Listen.
This is good stuff that you need to know,
I’ve been writing it all in my head for a while.
Because ever since we went toe to toe,
There are things that I now have to reconcile.
I recall...
I recall a camel-hair trench coat, green knit gloves and unfamiliar but smiling people. It was 1988.
I remember papers wind-strewn in a high school parking lot, oil and grit smudging the corners of awful artwork and poetry. (I hope I thanked you for the ride home after missing the bus on my first day at a new school).
It was good to have met you in those formative years. It was nothing magical, we just became friends and I needed one more than I could have known.
I learned…
I learned that a friend will nod patiently to interminable tales of obsession and unrequited love. (You poor *******. I thank you for this, if I never did before.)
I learned that a friend will patiently read your hack teenage poetry, advising sparingly.
(Thanks for that, too.)
I learned that someone might potentially be able to crash only “my side of the car”.
( I’m grateful that this "nuclear option" was never invoked!)
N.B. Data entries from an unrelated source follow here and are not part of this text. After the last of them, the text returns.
(* ===== verification/Kernel.v ===== *)
(** * Kernel: the data structures of the headers under include/

    One record per C struct and one record [kstate] for the kernel's global
    variables, as the CPU that runs sees them.  A C pointer to an element of a
    static array ([buf_t*], [inode_t*], [file_t*]) is the element's index, an
    [option nat] where it can be NULL. *)

From S2P Require Import Prelude Bytes Spinlock.

(** ** Constants (include/common.h, fs/inode.h, fs/dir.h, fs/file.h) *)

Definition PGSIZE : Z := 4096.
Definition BLOCK_SIZE : Z := 1024.
Definition INODE_DISK_SIZE : Z := 64.
Definition INODE_PER_BLOCK : Z := BLOCK_SIZE / INODE_DISK_SIZE.
Definition INODE_ROOT : Z := 0.
Definition N_ADDRS_1 : Z := 10.
Definition N_ADDRS_2 : Z := 2.
Definition N_ADDRS_3 : Z := 1.
Definition N_ADDRS : Z := N_ADDRS_1 + N_ADDRS_2 + N_ADDRS_3.
Definition ENTRY_PER_BLOCK : Z := BLOCK_SIZE / 4.
Definition INODE_MAXSIZE : Z :=
  (N_ADDRS_1 + N_ADDRS_2 * ENTRY_PER_BLOCK + N_ADDRS_3 * ENTRY_PER_BLOCK * ENTRY_PER_BLOCK) * BLOCK_SIZE.
Definition FT_UNUSED : Z := 0.
Definition FT_DIR : Z := 1.
Definition FT_FILE : Z := 2.
Definition FT_DEVICE : Z := 3.
Definition INODE_NUM_UNUSED : Z := 0xFFFF.
Definition DIR_NAME_LEN : Z := 30.
Definition DIRENT_SIZE : Z := 32.
Definition FD_UNUSED : Z := 0.
Definition FD_DIR : Z := 1.
Definition FD_FILE : Z := 2.
Definition FD_DEVICE : Z := 3.
Definition MODE_CREATE : Z := 0x1.
Definition MODE_READ : Z := 0x2.
Definition MODE_WRITE : Z := 0x4.

(** ** Structs *)

(** [alloc_region_t] (include/mem/pmem.h); [list_head] is [list_head.next]. *)
Record alloc_region := mk_region {
  r_begin : Z;
  r_end : Z;
  r_lk : spinlock;
  allocable : Z;
  list_head : Z
}.

(** [buf_t] (include/fs/buf.h). *)
Record buf := mk_buf {
  slk : spinlock;
  block_num : Z;
  data : list Z;
  buf_ref : Z;
  disk : bool
}.

(** The buffer cache (kernel/fs/buf.c).  [links !! i] holds the [next] and
    [prev] pointers of node [i] of [buf_cache]; the last entry is [head_buf]. *)
Record bcache := mk_bcache {
  bufs : list buf;
  links : list (option nat * option nat);
  lk_buf_cache : spinlock
}.

(** The virtio queue (kernel/dev/virtio.c).  The bus address in a descriptor is
    the object it designates: the request header (type, sector) at a physical
    address of the kernel stack, the data of a buffer, or the status byte of a
    request. *)
Inductive dma_addr :=
  | dma_null
  | dma_hdr (pa type sector : Z)
  | dma_data (b : nat)
  | dma_status (id : nat).

Record vring_desc := mk_desc { addr : dma_addr; len : Z; flags : Z; next : Z }.

Record vdisk := mk_vdisk {
  desc : list vring_desc;
  avail_idx : Z;              (** [avail\[1\]] *)
  avail_ring : list Z;        (** [avail\[2..\]] *)
  used_id : Z;                (** [used->id] *)
  used_elems : list Z;        (** the [id] field of [used->elems] *)
  free : list bool;
  used_idx : Z;
  info : list (option nat * Z);  (** [b] and [status] *)
  vdisk_lock : spinlock
}.

(** [super_block_t] (include/fs/fs.h). *)
Record super_block := mk_sb {
  magic : Z; block_size : Z;
  inode_bitmap_start : Z; inode_start : Z; data_bitmap_start : Z; data_start : Z;
  inode_blocks : Z; data_blocks : Z; total_blocks : Z
}.

(** The first 64 bytes of [inode_t]: the part that is stored on disk. *)
Record dinode := mk_dinode {
  d_type : Z;
  d_major : Z;
  d_minor : Z;
  d_nlink : Z;
  d_size : Z;
  d_addrs : list Z
}.

(** [inode_t] (include/fs/inode.h). *)
Record inode := mk_inode {
  i_d : dinode;
  inode_num : Z;
  i_ref : Z;
  valid : bool;
  i_slk : spinlock
}.
Record icache := mk_icache {
  inodes : list inode;
  lk_icache : spinlock
}.

(** [file_t] (include/fs/file.h); an entry of [devlist] holds the addresses of
    the device's [read] and [write] functions. *)
Record file := mk_file {
  f_type : Z;
  f_readable : bool;
  f_writable : bool;
  f_ref : Z;
  f_major : Z;
  f_offset : Z;
  f_ip : option nat
}.
Record ftable := mk_ftable {
  files : list file;
  lk_ftable : spinlock;
  devlist : list (option Z * option Z)
}.

(** ** The kernel's globals *)

Record kstate {D : Type} := mk_kstate {
  k_cpu : cpu;
  k_mem : mem;
  kern_region : alloc_region;
  user_region : alloc_region;
  kernel_pgtbl : Z;
  k_bc : bcache;
  k_vd : vdisk;
  k_dev : D;
  k_sb : super_block;
  k_ic : icache;
  k_ft : ftable
}.
Arguments kstate D : clear implicits.
Arguments mk_kstate {D}.

Definition set_r_begin (v : Z) (s : alloc_region) : alloc_region :=
  mk_region v (r_end s) (r_lk s) (allocable s) (list_head s).
Definition set_r_end (v : Z) (s : alloc_region) : alloc_region :=
  mk_region (r_begin s) v (r_lk s) (allocable s) (list_head s).
Definition set_r_lk (v : spinlock) (s : alloc_region) : alloc_region :=
  mk_region (r_begin s) (r_end s) v (allocable s) (list_head s).
Definition set_allocable (v : Z) (s : alloc_region) : alloc_region :=
  mk_region (r_begin s) (r_end s) (r_lk s) v (list_head s).
Definition set_list_head (v : Z) (s : alloc_region) : alloc_region :=
  mk_region (r_begin s) (r_end s) (r_lk s) (allocable s) v.
Definition set_desc (v : list vring_desc) (s : vdisk) : vdisk :=
  mk_vdisk v (avail_idx s) (avail_ring s) (used_id s) (used_elems s) (free s) (used_idx s) (info s) (vdisk_lock s).
Definition set_avail_idx (v : Z) (s : vdisk) : vdisk :=
  mk_vdisk (desc s) v (avail_ring s) (used_id s) (used_elems s) (free s) (used_idx s) (info s) (vdisk_lock s).
Definition set_avail_ring (v : list Z) (s : vdisk) : vdisk :=
  mk_vdisk (desc s) (avail_idx s) v (used_id s) (used_elems s) (free s) (used_idx s) (info s) (vdisk_lock s).
Definition set_used_id (v : Z) (s : vdisk) : vdisk :=
  mk_vdisk (desc s) (avail_idx s) (avail_ring s) v (used_elems s) (free s) (used_idx s) (info s) (vdisk_lock s).
Definition set_used_elems (v : list Z) (s : vdisk) : vdisk :=
  mk_vdisk (desc s) (avail_idx s) (avail_ring s) (used_id s) v (free s) (used_idx s) (info s) (vdisk_lock s).
Definition set_free (v : list bool) (s : vdisk) : vdisk :=
  mk_vdisk (desc s) (avail_idx s) (avail_ring s) (used_id s) (used_elems s) v (used_idx s) (info s) (vdisk_lock s).
Definition set_used_idx (v : Z) (s : vdisk) : vdisk :=
  mk_vdisk (desc s) (avail_idx s) (avail_ring s) (used_id s) (used_elems s) (free s) v (info s) (vdisk_lock s).
Definition set_info (v : list (option nat * Z)) (s : vdisk) : vdisk :=
  mk_vdisk (desc s) (avail_idx s) (avail_ring s) (used_id s) (used_elems s) (free s) (used_idx s) v (vdisk_lock s).
Definition set_vdisk_lock (v : spinlock) (s : vdisk) : vdisk :=
  mk_vdisk (desc s) (avail_idx s) (avail_ring s) (used_id s) (used_elems s) (free s) (used_idx s) (info s) v.
Definition set_slk (v : spinlock) (s : buf) : buf :=
  mk_buf v (block_num s) (data s) (buf_ref s) (disk s).
Definition set_block_num (v : Z) (s : buf) : buf :=
  mk_buf (slk s) v (data s) (buf_ref s) (disk s).
Definition set_data (v : list Z) (s : buf) : buf :=
  mk_buf (slk s) (block_num s) v (buf_ref s) (disk s).
Definition set_buf_ref (v : Z) (s : buf) : buf :=
  mk_buf (slk s) (block_num s) (data s) v (disk s).
Definition set_disk (v : bool) (s : buf) : buf :=
  mk_buf (slk s) (block_num s) (data s) (buf_ref s) v.
Definition set_bufs (v : list buf) (s : bcache) : bcache :=
  mk_bcache v (links s) (lk_buf_cache s).
Definition set_links (v : list (option nat * option nat)) (s : bcache) : bcache :=
  mk_bcache (bufs s) v (lk_buf_cache s).
Definition set_lk_buf_cache (v : spinlock) (s : bcache) : bcache :=
  mk_bcache (bufs s) (links s) v.
Definition set_d_type (v : Z) (s : dinode) : dinode :=
  mk_dinode v (d_major s) (d_minor s) (d_nlink s) (d_size s) (d_addrs s).
Definition set_d_major (v : Z) (s : dinode) : dinode :=
  mk_dinode (d_type s) v (d_minor s) (d_nlink s) (d_size s) (d_addrs s).
Definition set_d_minor (v : Z) (s : dinode) : dinode :=
  mk_dinode (d_type s) (d_major s) v (d_nlink s) (d_size s) (d_addrs s).
Definition set_d_nlink (v : Z) (s : dinode) : dinode :=
  mk_dinode (d_type s) (d_major s) (d_minor s) v (d_size s) (d_addrs s).
Definition set_d_size (v : Z) (s : dinode) : dinode :=
  mk_dinode (d_type s) (d_major s) (d_minor s) (d_nlink s) v (d_addrs s).
Definition set_d_addrs (v : list Z) (s : dinode) : dinode :=
  mk_dinode (d_type s) (d_major s) (d_minor s) (d_nlink s) (d_size s) v.
Definition set_i_d (v : dinode) (s : inode) : inode :=
  mk_inode v (inode_num s) (i_ref s) (valid s) (i_slk s).
Definition set_inode_num (v : Z) (s : inode) : inode :=
  mk_inode (i_d s) v (i_ref s) (valid s) (i_slk s).
Definition set_i_ref (v : Z) (s : inode) : inode :=
  mk_inode (i_d s) (inode_num s) v (valid s) (i_slk s).
Definition set_valid (v : bool) (s : inode) : inode :=
  mk_inode (i_d s) (inode_num s) (i_ref s) v (i_slk s).
Definition set_i_slk (v : spinlock) (s : inode) : inode :=
  mk_inode (i_d s) (inode_num s) (i_ref s) (valid s) v.
Definition set_inodes (v : list inode) (s : icache) : icache :=
  mk_icache v (lk_icache s).
Definition set_lk_icache (v : spinlock) (s : icache) : icache :=
  mk_icache (inodes s) v.
Definition set_f_type (v : Z) (s : file) : file :=
  mk_file v (f_readable s) (f_writable s) (f_ref s) (f_major s) (f_offset s) (f_ip s).
Definition set_f_readable (v : bool) (s : file) : file :=
  mk_file (f_type s) v (f_writable s) (f_ref s) (f_major s) (f_offset s) (f_ip s).
Definition set_f_writable (v : bool) (s : file) : file :=
  mk_file (f_type s) (f_readable s) v (f_ref s) (f_major s) (f_offset s) (f_ip s).
Definition set_f_ref (v : Z) (s : file) : file :=
  mk_file (f_type s) (f_readable s) (f_writable s) v (f_major s) (f_offset s) (f_ip s).
Definition set_f_major (v : Z) (s : file) : file :=
  mk_file (f_type s) (f_readable s) (f_writable s) (f_ref s) v (f_offset s) (f_ip s).
Definition set_f_offset (v : Z) (s : file) : file :=
  mk_file (f_type s) (f_readable s) (f_writable s) (f_ref s) (f_major s) v (f_ip s).
Definition set_f_ip (v : option nat) (s : file) : file :=
  mk_file (f_type s) (f_readable s) (f_writable s) (f_ref s) (f_major s) (f_offset s) v.
Definition set_files (v : list file) (s : ftable) : ftable :=
  mk_ftable v (lk_ftable s) (devlist s).
Definition set_lk_ftable (v : spinlock) (s : ftable) : ftable :=
  mk_ftable (files s) v (devlist s).
Definition set_devlist (v : list (option Z * option Z)) (s : ftable) : ftable :=
  mk_ftable (files s) (lk_ftable s) v.
Definition set_k_cpu {D} (v : cpu) (s : kstate D) : kstate D :=
  mk_kstate v (k_mem s) (kern_region s) (user_region s) (kernel_pgtbl s) (k_bc s) (k_vd s) (k_dev s) (k_sb s) (k_ic s) (k_ft s).
Definition set_k_mem {D} (v : mem) (s : kstate D) : kstate D :=
  mk_kstate (k_cpu s) v (kern_region s) (user_region s) (kernel_pgtbl s) (k_bc s) (k_vd s) (k_dev s) (k_sb s) (k_ic s) (k_ft s).
Definition set_kern_region {D} (v : alloc_region) (s : kstate D) : kstate D :=
  mk_kstate (k_cpu s) (k_mem s) v (user_region s) (kernel_pgtbl s) (k_bc s) (k_vd s) (k_dev s) (k_sb s) (k_ic s) (k_ft s).
Definition set_user_region {D} (v : alloc_region) (s : kstate D) : kstate D :=
  mk_kstate (k_cpu s) (k_mem s) (kern_region s) v (kernel_pgtbl s) (k_bc s) (k_vd s) (k_dev s) (k_sb s) (k_ic s) (k_ft s).
Definition set_kernel_pgtbl {D} (v : Z) (s : kstate D) : kstate D :=
  mk_kstate (k_cpu s) (k_mem s) (kern_region s) (user_region s) v (k_bc s) (k_vd s) (k_dev s) (k_sb s) (k_ic s) (k_ft s).
Definition set_k_bc {D} (v : bcache) (s : kstate D) : kstate D :=
  mk_kstate (k_cpu s) (k_mem s) (kern_region s) (user_region s) (kernel_pgtbl s) v (k_vd s) (k_dev s) (k_sb s) (k_ic s) (k_ft s).
Definition set_k_vd {D} (v : vdisk) (s : kstate D) : kstate D :=
  mk_kstate (k_cpu s) (k_mem s) (kern_region s) (user_region s) (kernel_pgtbl s) (k_bc s) v (k_dev s) (k_sb s) (k_ic s) (k_ft s).
Definition set_k_dev {D} (v : D) (s : kstate D) : kstate D :=
  mk_kstate (k_cpu s) (k_mem s) (kern_region s) (user_region s) (kernel_pgtbl s) (k_bc s) (k_vd s) v (k_sb s) (k_ic s) (k_ft s).
Definition set_k_sb {D} (v : super_block) (s : kstate D) : kstate D :=
  mk_kstate (k_cpu s) (k_mem s) (kern_region s) (user_region s) (kernel_pgtbl s) (k_bc s) (k_vd s) (k_dev s) v (k_ic s) (k_ft s).
Definition set_k_ic {D} (v : icache) (s : kstate D) : kstate D :=
  mk_kstate (k_cpu s) (k_mem s) (kern_region s) (user_region s) (kernel_pgtbl s) (k_bc s) (k_vd s) (k_dev s) (k_sb s) v (k_ft s).
Definition set_k_ft {D} (v : ftable) (s : kstate D) : kstate D :=
  mk_kstate (k_cpu s) (k_mem s) (kern_region s) (user_region s) (kernel_pgtbl s) (k_bc s) (k_vd s) (k_dev s) (k_sb s) (k_ic s) v.

(** ** Locks in the kernel state *)

Section Locks.
Context {D : Type}.

(** [&lk]: how to reach a lock inside the state. *)
Record lockref := mk_lockref {
  lk_get : kstate D -> spinlock;
  lk_set : spinlock -> kstate D -> kstate D
}.

Definition with_lock {A} (r : lockref) (m : M (cpu * spinlock) A) : M (kstate D) A := fun s =>
  match m (k_cpu s, lk_get r s) with
  | Ret a (c, l) => Ret a (set_k_cpu c (lk_set r l s))
  | Panic msg (c, l) => Panic msg (set_k_cpu c (lk_set r l s))
  | Spin => Spin
  | Fault => Fault
  | NoFuel => NoFuel
  end.

Definition acquire (r : lockref) : M (kstate D) unit := with_lock r spinlock_acquire.
Definition release (r : lockref) : M (kstate D) unit := with_lock r spinlock_release.
Definition holding (r : lockref) : M (kstate D) bool := with_lock r spinlock_holding.

(** [assert(condition, warning)] of kernel/lib/print.c. *)
Definition kassert (condition : bool) (warning : string) : M (kstate D) unit :=
  when (negb condition) (panic warning).
End Locks.
Arguments lockref D : clear implicits.

Section LockFacts.
Context {D : Type}.
Implicit Types (s : kstate D) (r : lockref D).

Lemma acquire_eq r s :
  is_free (lk_get r s) ->
  acquire r s = Ret tt (set_k_cpu (cpu_push (k_cpu s))
                          (lk_set r (take_lock (hartid (k_cpu s)) (lk_get r s)) s)).
Proof. intros H. unfold acquire, with_lock. by rewrite spinlock_acquire_free. Qed.

Lemma release_eq r s :
  cpu_wf (k_cpu s) -> 0 < noff (k_cpu s) -> held_by (hartid (k_cpu s)) (lk_get r s) ->
  release r s = Ret tt (set_k_cpu (cpu_pop (k_cpu s)) (lk_set r (drop_lock (lk_get r s)) s)).
Proof. intros ? ? ?. unfold release, with_lock. by rewrite spinlock_release_held. Qed.

Lemma acquire_twice r s :
  held_by (hartid (k_cpu s)) (lk_get r s) ->
  exists s', acquire r s = Panic "acquire" s'.
Proof. intros H. unfold acquire, with_lock. rewrite spinlock_acquire_held by done. eauto. Qed.

End LockFacts.

(** ** The state before [main]: every global is zero *)

Definition zero_lock : spinlock := mk_spinlock 0 "" 0.
Definition zero_buf : buf := mk_buf zero_lock 0 (replicate (Z.to_nat BLOCK_SIZE) 0) 0 false.
Definition zero_dinode : dinode := mk_dinode 0 0 0 0 0 (replicate (Z.to_nat N_ADDRS) 0).
Definition zero_inode : inode := mk_inode zero_dinode 0 0 false zero_lock.
Definition zero_file : file := mk_file 0 false false 0 0 0 None.
Definition zero_region : alloc_region := mk_region 0 0 zero_lock 0 0.

Definition bss {D} (dev : D) (hart : Z) : kstate D :=
  mk_kstate (mk_cpu hart false 0 false) ∅ zero_region zero_region 0
    (mk_bcache (replicate 64 zero_buf) (replicate 65 (None, None)) zero_lock)
    (mk_vdisk (replicate 8 (mk_desc dma_null 0 0 0)) 0 (replicate 8 0) 0 (replicate 8 0)
       (replicate 8 false) 0 (replicate 8 (None, 0)) zero_lock)
    dev (mk_sb 0 0 0 0 0 0 0 0 0)
    (mk_icache (replicate 32 zero_inode) zero_lock)
    (mk_ftable (replicate 32 zero_file) zero_lock (replicate 10 (None, None))).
I learned about music bands that would become the soundtrack for the best years in my young life.
(I still listen to pretty much anything by xtc, over 25 years later.)
I learned that a cast iron skillet may very well shatter if dropped onto concrete.
I learned that the best cornbread is a simple recipe and that you must pre-heat the pan.
(My wife insists that I prepare it anytime we make chili.)
1989, our senior year of high school… I remember an overnight bike tour I took of our hometown. On a whim, I stopped by your house at 1AM. Unable to knock, I opted instead to get your attention by tapping at the window when I noticed you were awake and playing a computer game. ( sorry for the scare… )
1991. I remember sitting, spellbound, to see “A Tour of Heaven and Hell” at the Center for Puppetry Arts.
(The first inspiration in a longer journey that would later have me working with it’s creator on five new shows.)
In college, I remember “our little ant farm”, the apartments across from our rental house on Milburn Avenue in Athens.
I remember climbing onto the roof to lounge, take photos and, of course, leap off.
(Thanks for a Pulitzer-worthy freeze frame of my youth in flight)
For that matter, thanks for some great camping excursions, a cast-iron pan cooking potatoes and, what- onion? on the fire.
This is how I come to realize: The darkness cannot outshine the light, since life will always throw reminders my way that when we were young, you were important to me. I can not discard, too easily, that which is already an indelible part of me.
This is for a friend. We once parted ways on cold terms and this is me placing a pylon in time, a memorial and reminder that time is a continuum; that people are multi-faceted and ever-changing.
It speaks of very real and specific things that transpired between us, mundane bits of “rememborabilia” that I felt compelled to reflect on and then reflect back for them to read, which they have.
It is my heartfelt desire that love prevail over bitterness, that forgiveness prevail over shadow and pain.
The title misspelling is intentional and reflects my friend’s abysmal skill at spelling. I received a note, for example, with that very spelling of “tragedy”. This, with all respect and fondness for the friendship formed whenever we both would occupy it.